Por todo esto el nivel de pobreza promedio para el segundo semestre del año, medido por el Indec “puede andar entre el 40 al 45%. Creo que más cerca del 42 al 44%. Vamos a estar arriba del promedio del primer semestre”, estimó Salvia. 

Para el Director del Observatorio Social de la UCA “lo importante de este dato, más allá de la cifra, es que el piso de la pobreza estructural creció. Si teníamos el 25 al 30%, hasta el año pasado, ahora estaríamos en nivel es de entre el 35 y 40%. El piso, tras la pandemia, creció”.

Salvia destacó el valor de la ayuda social ya que “sin AUH, IFE, Tarjeta Alimentar, y otros subsidios, la indigencia habría sido el doble, el 20% y el índice de pobreza hasta el 53%“, en la medición de la UCA. 

Sin embargo, “si no hay crecimiento y solo hay programas sociales no podemos esperar mucho más que esto”, dijo el sociólogo quien llamó “a crear trabajo como sea y dónde sea” en lo inmediato para salir de esta situación, pero a la vez convocar a un acuerdo económico y social “para sacar al país del estancamiento”.
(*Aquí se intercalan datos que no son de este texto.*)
(** ** A poll in progress *)

(** [PClient] has looked up the first address of an active entry; [PTook] has read the
    entry to remove, [PGone] has removed it and [PNamed] has looked up its first
    address.  Each has the handle of the cache manager, not its contents. *)
Inductive Poller :=
  | PRead (h : CacheHandle) (past : gmap Connection Z)
      (keys_to_remove : list ConnectionKey) (current_conns : gmap Connection Z)
  | PClient (h : CacheHandle) (past : gmap Connection Z)
      (keys_to_remove : list ConnectionKey) (current_conns : gmap Connection Z)
      (key : ConnectionKey) (stats : ConnectionStats) (client_workload : option Workload)
  | PWait (h : CacheHandle) (keys_to_remove : list ConnectionKey) (current_conns : gmap Connection Z)
  | PWrite (h : CacheHandle) (keys_to_remove : list ConnectionKey) (current_conns : gmap Connection Z)
  | PTook (h : CacheHandle) (key : ConnectionKey) (throughput : Z)
      (keys_to_remove : list ConnectionKey) (current_conns : gmap Connection Z)
  | PGone (h : CacheHandle) (key : ConnectionKey) (throughput : Z)
      (keys_to_remove : list ConnectionKey) (current_conns : gmap Connection Z)
  | PNamed (h : CacheHandle) (key : ConnectionKey) (throughput : Z) (client_workload : option Workload)
      (keys_to_remove : list ConnectionKey) (current_conns : gmap Connection Z)
  | PDone (current_conns : gmap Connection Z).

(** The archive as a poll under the read lock has cloned it. *)
Definition reading (p : Poller) : option (gmap Connection Z) :=
  match p with PRead _ past _ _ | PClient _ past _ _ _ _ _ => Some past | _ => None end.
Definition reads (p : Poller) : bool := bool_decide (is_Some (reading p)).
Definition writes (p : Poller) : bool :=
  match p with PWrite _ _ _ | PTook _ _ _ _ _ | PGone _ _ _ _ _ | PNamed _ _ _ _ _ _ => true | _ => false end.
Definition returns (p : Poller) : bool :=
  match p with PRead _ _ _ _ | PDone _ => true | _ => false end.
Definition took (p : Poller) : option (ConnectionKey * Z) :=
  match p with PTook _ key t _ _ => Some (key, t) | _ => None end.
(** The entry a poll has removed and not yet archived. *)
Definition in_hand (p : Poller) : option (ConnectionKey * Z) :=
  match p with PGone _ key t _ _ | PNamed _ key t _ _ _ => Some (key, t) | _ => None end.

(** What became of a key that left the map: the kernel evicted it; a poll removed it
    and has it in hand, has archived it, or could not name it. *)
Inductive Fate := Evicted | Removed | Archived (c : Connection) (throughput : Z) | Unresolved.
Global Instance Fate_eq_dec : EqDecision Fate.
Proof. solve_decision. Defined.

(** The node: the CPUs with the two maps, the program's data, the contents of the
    cache managers, the polls in progress, and the history. *)
Record Node := {
  n_cpus : Cpus; n_inner : Inner; n_tables : CacheHandle → CacheManager; n_pollers : gmap nat Poller;
  n_written : gmap ConnectionKey ConnectionStats; n_left : gmap ConnectionKey Fate }.

Definition conns (n : Node) : gmap ConnectionKey ConnectionStats := CONNECTIONS (c_maps (n_cpus n)).

Definition set_conns (m : gmap ConnectionKey ConnectionStats) (cp : Cpus) : Cpus :=
  {| c_maps := set_CONNECTIONS m (c_maps cp); c_cpus := c_cpus cp;
     c_started := c_started cp; c_log := c_log cp |}.

Definition set_poller (i : nat) (p : Poller) (n : Node) : Node :=
  {| n_cpus := n_cpus n; n_inner := n_inner n; n_tables := n_tables n; n_pollers := <[i := p]> (n_pollers n);
     n_written := n_written n; n_left := n_left n |}.
Definition set_fate (key : ConnectionKey) (f : Fate) (n : Node) : Node :=
  {| n_cpus := n_cpus n; n_inner := n_inner n; n_tables := n_tables n; n_pollers := n_pollers n;
     n_written := n_written n; n_left := <[key := f]> (n_left n) |}.

(** After the kernel has turned the map into [m']: what it wrote replaces the last entry
    of its key, what it wrote or kept is in the map, what it dropped is evicted. *)
Definition left_after (m m' : gmap ConnectionKey ConnectionStats) (left : gmap ConnectionKey Fate) :
    gmap ConnectionKey Fate :=
  filter (λ p, m' !! p.1 = None) ((const Evicted <$> m) ∪ left).

(** [Ok(stats) => stats.bytes_sent, Err(_) => 0] *)
Definition throughput_of (m : gmap ConnectionKey ConnectionStats) (key : ConnectionKey) : Z :=
  match m !! key with Some stats => bytes_sent stats | None => 0 end.

(** [build_connection] once the two addresses have been looked up. *)
Definition connection_of (key : ConnectionKey) (client_workload server_workload : option Workload) :
    option Connection :=
  match client_workload, server_workload with
  | Some c, Some s =>
      if decide (ck_role key = CONNECTION_ROLE_CLIENT) then
        Some {| client := c; server := s; role := ck_role key; server_port := dest_port key |}
      else if decide (ck_role key = CONNECTION_ROLE_SERVER) then
        Some {| client := s; server := c; role := ck_role key; server_port := src_port key |}
      else None
  | _, _ => None
  end.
Según el documento de la UCA, durante la cuarentena “las brechas en el bienestar económico de los hogares no sólo no han disminuido, se presentan como estructurales y asociadas a la falta de demanda de empleo productivo de calidad y de políticas de inversión y desarrollo más agresivas en materia de vivienda, hábitat, salud y educación”.

El trabajo de cambo se realizó entre julio y octubre, durante los cuales se relevaron 5.728 hogares, con casi 18.000 encuestados, en localidades de más de 80.000 habitantes 

Los aglomerados urbanos fueron agrupados en tres grandes áreas según tamaño de los mismos: 1) Gran Buenos Aires: Ciudad Autónoma de Buenos Aires y Conurbano Bonaerense (30 PARTIDOS: Zona Norte, Zona Oeste y Zona Sur); 2) Otras Áreas Metropolitanas: Gran Rosario, Gran Córdoba, San Miguel de Tucumán – Tafí Viejo y Gran Mendoza; y 3) Resto urbano: Mar del Plata, Gran Salta, Gran Paraná, Gran Resistencia, Gran San Juan, Neuquén-Plottier-Cipoletti, Zárate, La Rioja, Goya, San Rafael, Comodoro Rivadavia y Ushuaia-Río Grande. 

El Instituto Nacional de Estadística y Censos (Indec) informó en septiembre que, al cierre del primer semestre del año el índice de pobreza se ubicó en 40,9%, por encima del 35,4% de igual período de 2019. En tanto, el Índice de Indigencia aumentó  al 10,5%, contra el 7,7% de enero-junio del año pasado. 

Entre ambas mediciones, la economía en su conjunto cayó 19,1%, la desocupación aumentó del 10,6% al 13,1 %, y la inflación al 42,8%, según cifras del Indec. El organismo informará el 31 de marzo del 2021 los índices de pobreza e indigencia del segundo trimestre de este año.